Does anyone use Calcutta bamboo for fishing poles anymore. If so what can you tell me about them.

I never have but I'm thinking about trying them out on some inshore fishing but I understand they are not many places that have them anymore. Also, what is the difference between a a bamboo fishing pole and the cane poles that I've fished with.

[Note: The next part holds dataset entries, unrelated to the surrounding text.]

(* ===== verification/TraceRun.v ===== *)
(** What the trace of a run records: the file a traced vCPU writes, replayed by the
    differ, is the sequence of architectural states the run went through. *)

From stdpp Require Import base numbers list option gmap strings.
From S2P Require Import Prelude Reg Pstate RegFile Operand Op Instruction Decode Flags Fetch.
From S2P Require Import Memory Trap Cache TraceFormat TraceSink TraceWriter TraceReader Differ.
From S2P Require Import Verdict Cpu Interp Isa Refine Run.

#[local] Open Scope Z_scope.

(** ** What an instruction leaves alone *)

(** The registers no implemented instruction writes. *)
Definition untouched (r r' : RegFile) : Prop :=
  RegFile.v r' = RegFile.v r /\ RegFile.fpcr r' = RegFile.fpcr r /\
  RegFile.fpsr r' = RegFile.fpsr r /\
  RegFile.pstate r' = with_nzcv (RegFile.pstate r) (Pstate.nzcv (RegFile.pstate r')).

Lemma untouched_refl (r : RegFile) : untouched r r.
Proof. repeat split. destruct r as [? ? ? ? [] ? ?]. reflexivity. Qed.

Lemma untouched_trans (r r' r'' : RegFile) : untouched r r' -> untouched r' r'' -> untouched r r''.
Proof.
  intros (Hv & Hc & Hs & Hp) (Hv' & Hc' & Hs' & Hp').
  split; [congruence |]. split; [congruence |]. split; [congruence |].
  rewrite Hp', Hp. reflexivity.
Qed.

Lemma untouched_set_pc (r r' : RegFile) (pc : Z) : untouched r r' -> untouched r (RegFile.set_pc r' pc).
Proof. exact id. Qed.

Lemma untouched_write_x (r r' : RegFile) (rd : Gpr) (v : Z) :
  RegFile.write_x r rd v = Done r' -> untouched r r'.
Proof.
  destruct rd; cbn; [| intros [= <-]; apply (untouched_refl r)..].
  intros (l & _ & [= <-])%bind_done_inv. apply (untouched_refl r).
Qed.

#[local] Hint Resolve untouched_refl untouched_set_pc untouched_write_x : coracle.

Section Frame.

Context {M S : Type} `{Memory M} `{TraceSink S}.

(** An arm that, when it returns, has left them alone. *)
Definition leaves {A} (cpu : Cpu M S) (m : may_panic (Cpu M S * A)) : Prop :=
  forall p, m = Done p -> untouched (Cpu.regs cpu) (Cpu.regs p.1).

Lemma leaves_ret {A} (cpu : Cpu M S) (a : A) : leaves cpu (mret (cpu, a)).
Proof. intros p [= <-]. apply untouched_refl. Qed.

Lemma leaves_bind {A B} (cpu : Cpu M S) (m : may_panic B) (f : B -> may_panic (Cpu M S * A)) :
  (forall b, m = Done b -> leaves cpu (f b)) -> leaves cpu (m ≫= f).
Proof. intros Hf p (b & Hb & Hp)%bind_done_inv. apply (Hf b Hb p Hp). Qed.

Lemma write_result_untouched (cpu cpu' : Cpu M S) (rd : Gpr) (v : Z) (w : RegWidth) :
  write_result cpu rd v w = Done cpu' -> untouched (Cpu.regs cpu) (Cpu.regs cpu').
Proof.
  unfold write_result. intros (r & Hr & [= <-])%bind_done_inv.
  destruct w; eapply untouched_write_x, Hr.
Qed.

Lemma set_nzcv_untouched (r : RegFile) (cpu : Cpu M S) (f : Nzcv) (b : bool) :
  untouched r (Cpu.regs cpu) -> untouched r (Cpu.regs (if b then set_nzcv cpu f else cpu)).
Proof.
  destruct b; [| exact id]. intros (Hv & Hc & Hs & Hp). repeat split; cbn; try assumption.
  rewrite Hp. reflexivity.
Qed.

Ltac leave :=
  repeat first
    [ apply leaves_ret
    | apply leaves_bind; intros
    | match goal with |- leaves _ (match ?x with _ => _ end) => destruct x end ].

Lemma transfer_untouched (cpu : Cpu M S) access insn size : leaves cpu (transfer cpu access insn size).
Proof.
  unfold transfer. destruct access as [[rt a] []]; leave; intros p [= <-]; cbn.
  - apply untouched_refl.
  - eapply write_result_untouched. eassumption.
Qed.


Lemma finish_untouched (cpu : Cpu M S) (rd : Gpr) (v : Z) (w : RegWidth) (b : bool) (f : Nzcv) :
  leaves cpu (cpu ← write_result cpu rd v w;
              mret (if b then set_nzcv cpu f else cpu, Ok (E:=Trap) Flow.Next)).
Proof.
  apply leaves_bind. intros cpu' Hw p [= <-]. apply set_nzcv_untouched.
  eapply write_result_untouched, Hw.
Qed.

Lemma arithmetic_untouched (cpu : Cpu M S) insn : leaves cpu (arithmetic cpu insn).
Proof.
  unfold arithmetic. cbv zeta. apply leaves_bind. intros [[[rd rn] v] |] _; [| apply leaves_ret].
  apply leaves_bind. intros l _. apply finish_untouched.
Qed.

Lemma logical_untouched (cpu : Cpu M S) insn : leaves cpu (logical cpu insn).
Proof.
  unfold logical. cbv zeta. apply leaves_bind. intros [[[rd rn] v] |] _; [| apply leaves_ret].
  apply leaves_bind. intros l _. apply finish_untouched.
Qed.

(** The optional link write of a branch. *)
Lemma jump_untouched (cpu : Cpu M S) (m : may_panic RegFile) (v pc target : Z) :
  m = mret (Cpu.regs cpu) \/ m = RegFile.write_x (Cpu.regs cpu) (Gpr.X 30) v ->
  leaves cpu (regs ← m; mret (Cpu.set_regs cpu (RegFile.set_pc regs target), Ok (E:=Trap) Flow.Branched)).
Proof.
  intros Hm. apply leaves_bind. intros r Hr p [= <-]. apply untouched_set_pc.
  destruct Hm as [-> | ->]; [injection Hr as <-; apply untouched_refl | eapply untouched_write_x, Hr].
Qed.

Lemma branch_immediate_untouched (cpu : Cpu M S) insn pc : leaves cpu (branch_immediate cpu insn pc).
Proof.
  unfold branch_immediate. destruct (Instruction.form insn); try apply leaves_ret.
  eapply jump_untouched; [exact 0 |]. destruct (Instruction.op insn); eauto.
Qed.

Lemma branch_register_untouched (cpu : Cpu M S) insn pc : leaves cpu (branch_register cpu insn pc).
Proof.
  unfold branch_register. destruct (Instruction.form insn); try apply leaves_ret.
  apply leaves_bind. intros target _. eapply jump_untouched; [exact 0 |].
  destruct (Instruction.op insn); eauto.
Qed.

Lemma load_store_untouched (cpu : Cpu M S) insn pc : leaves cpu (load_store cpu insn pc).
Proof.
  unfold load_store.
  destruct (Instruction.form insn) as [ | | | | | | | | | | | | | |rt [rt2 |] rs addr size ordering
    | | | | | | | | | | |]; try apply leaves_ret.
  apply leaves_bind. intros ea _. cbv zeta. apply leaves_bind. intros [cpu' o] Ht.
  pose proof (transfer_untouched _ _ _ _ _ Ht) as Hu. cbn [fst] in Hu.
  destruct (map_err _ o); [| intros p [= <-]; exact Hu].
  apply leaves_bind. intros r Hr p [= <-]. cbn. eapply untouched_trans; [exact Hu |].
  destruct (EffectiveAddress.writeback ea) as [[base v] |];
    [eapply untouched_write_x, Hr | injection Hr as <-; apply untouched_refl].
Qed.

One location I found is A.C.E. Thatch & Bamboo, Inc. in Groveland, Fl. Does anyone know anything about this Company.


----------



## swamp hunter (Sep 10, 2011)

When I was a Teenager .. We,d take stout Calcutta Poles with aboout 3 ft of heavy line on it and pull jigs round the Bridge Pilings for Snook. Folks did the same for Bass in the heavy Lilypads. Skittering it was called.


----------



## Reel Big-uns (Sep 11, 2011)

swamp hunter said:


> When I was a Teenager .. We,d take stout Calcutta Poles with aboout 3 ft of heavy line on it and pull jigs round the Bridge Pilings for Snook. Folks did the same for Bass in the heavy Lilypads. Skittering it was called.



 Thanks for the reply.
I'm beginning to think there isn't many around, anymore, that has used the Calcutta.

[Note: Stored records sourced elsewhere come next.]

(* ===== verification/QemuPlugin.v ===== *)
(** The QEMU plugin that writes the reference stream ([tests/qemu-plugin]): the
    layout of its structures ([cdt_format.h]), the map from QEMU's registers to
    trace ids ([regmap.c]), the buffered writer ([trace_writer.c]) and the
    callbacks ([coracle_trace.c]).

    What QEMU shows is a parameter: a register handle is any type, the registers
    it lists are an argument of [regmap_build], and what the handles read is an
    argument of each callback, a [view].  So are GLib and the count [fwrite]
    returns.  An [abort] is a panic.  A C string is a string with no NUL in it. *)

From stdpp Require Import base numbers list option pretty strings.
From S2P Require Import Prelude TraceFormat TraceSink TraceWriter.

#[local] Open Scope Z_scope.

(** ** The wire format ([cdt_format.h]) *)

Module cdt_format.

Definition CDT_FORMAT_VERSION : Z := 1.
Definition CDT_PRODUCER_QEMU : Z := 1.

Definition CDT_FLAG_PRECISE_FP : Z := Z.shiftl 1 0.
Definition CDT_FLAG_HAS_VREGS : Z := Z.shiftl 1 1.
Definition CDT_FLAG_HAS_SYSREGS : Z := Z.shiftl 1 2.
Definition CDT_FLAG_BLOCK_DELTAS : Z := Z.shiftl 1 3.

Definition CDT_REC_BLOCK : Z := 1.
Definition CDT_REC_EXCEPTION : Z := 2.
Definition CDT_REC_MARKER : Z := 3.
Definition CDT_REC_END : Z := 4.

Definition CDT_REG_X0 : Z := 0.
Definition CDT_REG_SP : Z := 31.
Definition CDT_REG_PC : Z := 32.
Definition CDT_REG_PSTATE : Z := 33.
Definition CDT_REG_FPCR : Z := 34.
Definition CDT_REG_FPSR : Z := 35.
Definition CDT_REG_V_BASE : Z := 64.
Definition CDT_REG_SYS_BASE : Z := 256.

Definition CDT_NUM_GPR : nat := 31.
Definition CDT_NUM_VREG : nat := 32.
Definition CDT_NUM_SYSREG : nat := 20.

Definition CDT_MARKER_TRACE_START : Z := 1.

The place in Groveland advertises, them for $15.00 each but you have to purchase them in lots of 5 plus S/H and I was  wanting to get some info on how well they hold up, to catching fish up to possible 3-5 lbs., mostly sheephead, using coated, wire leader line that would be about 8-16 inches shorter than the pole.  

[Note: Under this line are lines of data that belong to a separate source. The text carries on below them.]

(** What a whole session leaves on disk. *)
Lemma plugin_session (argv : list string) (a : arguments) (regs : list (reg_descriptor H))
    (l : list callback) :
  parse_args argv default_arguments = Some a -> fopen (arg_path a) = true ->
  NoDup (desc_name <$> regs) -> Forall callback_ok l ->
  exists st ps count reason, qemu_plugin_install fwrite fopen argv = Some st /\
    qemu_points (arg_limit a) 0 (l ++ [AtExit]) = (ps, Some (count, reason)) /\
    returns (plugin_run fwrite (VcpuInit regs :: l ++ [AtExit]) st) (fun st' => exists rs,
      writes_all regs (arg_scope a) (fun _ => None) ps rs /\
      file_of (contents (writer st')) (plugin_header a)
        (reader.Marker 0 1 0 :: rs ++ [reader.End_ count reason])).
Proof.
  intros Ha Ho Hn Hl. destruct (install_start argv a regs Ha Ho Hn) as (st & Hst & st1 & Hd & Hr & Hlim & Hic & Hg).
  destruct (points_end (arg_limit a) 0 l) as (ps & count & reason & Hps & Hreason).
  exists st, ps, count, reason. split; [exact Hst |]. split; [exact Hps |].
  cbn [plugin_run]. rewrite Hd. cbn [mbind may_panic_bind].
  assert (Forall callback_ok (l ++ [AtExit])) as Hl' by (apply Forall_app_2; [exact Hl | repeat constructor]).
  pose proof (plugin_run_spec (build_built regs (arg_scope a) Hn) fwrite fwrite_all _ _ _ Hr Hl') as Hrun.
  rewrite Hlim, Hic, Hps in Hrun. eapply returns_mono; [exact Hrun |].
  intros st' (rs & Hws & _ & Hcon & Hcount). exists rs. split; [exact Hws |].
  destruct (writes_all_wf _ _ _ Hws) as (Hwf & _).
  assert (contents (writer st') = cdt_format.header_image (build_header a) ++
    mjoin (record_bytes <$> (reader.Marker 0 1 0 :: rs ++ [reader.End_ count reason]))) as ->.
  { rewrite Hcon, Hg. cbn [fmap list_fmap]. rewrite fmap_app. unfold run_bytes.
    cbn [mjoin list_join fmap list_fmap]. rewrite join_app. cbn [mjoin list_join].
    rewrite app_nil_r, <- app_assoc. reflexivity. }
  apply records_file; [apply length_plugin_header | apply plugin_header_reads |].
  constructor; [repeat split; lia |]. apply Forall_app_2; [exact Hwf |].
  constructor; [split; [exact Hcount | destruct Hreason as [-> | ->]; split; lia] | constructor].
Qed.

End File.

I remember a fishing show using them, with a top water lure. They also had a short line and would dribbled the end of the pole on the water surface, to make it look like a small fish were chasing a school of minnows, as they trolled along the edge of a river.
It was amazing that such large fish could be caught and landed with such a rig.


----------



## JustUs4All (Sep 11, 2011)

Used them for sheephead on the jetties in Fernandina back in the 60s.  They were tough poles.


----------



## swamp hunter (Sep 16, 2011)

3 to 5 Pound Fish.. Crack the Cooler Lid open and just Body Slam Them into it. We,de do 15 to 25 Pounders.. Best hold on tight for Them Big uns.


----------



## swamp hunter (Sep 16, 2011)

Forgot to mention.. We cut Bamboo Poles Ourselfs . Thick ones, Big Round as a Tennis Ball at the Butt sometimes .I got a Stand of Bamboo growing 600 Yards away right now.. Come get some 50 Footers .


----------



## Reel Big-uns (Sep 16, 2011)

swamp hunter said:


> Forgot to mention.. We cut Bamboo Poles Ourselfs . Thick ones, Big Round as a Tennis Ball at the Butt sometimes .I got a Stand of Bamboo growing 600 Yards away right now.. Come get some 50 Footers .



Thanks for the offer and if it wasn't as far as it is, I'd gladly take up your offer. There are a lot that can be found around here but they are the reed cane type which are thin walled and can be broke,  relatively easy, with your hands.


----------



## Reel Big-uns (Sep 16, 2011)

swamp hunter said:


> 3 to 5 Pound Fish.. Crack the Cooler Lid open and just Body Slam Them into it. We,de do 15 to 25 Pounders.. Best hold on tight for Them Big uns.


Now that's what I'm talking about doing, Thanks!!!


----------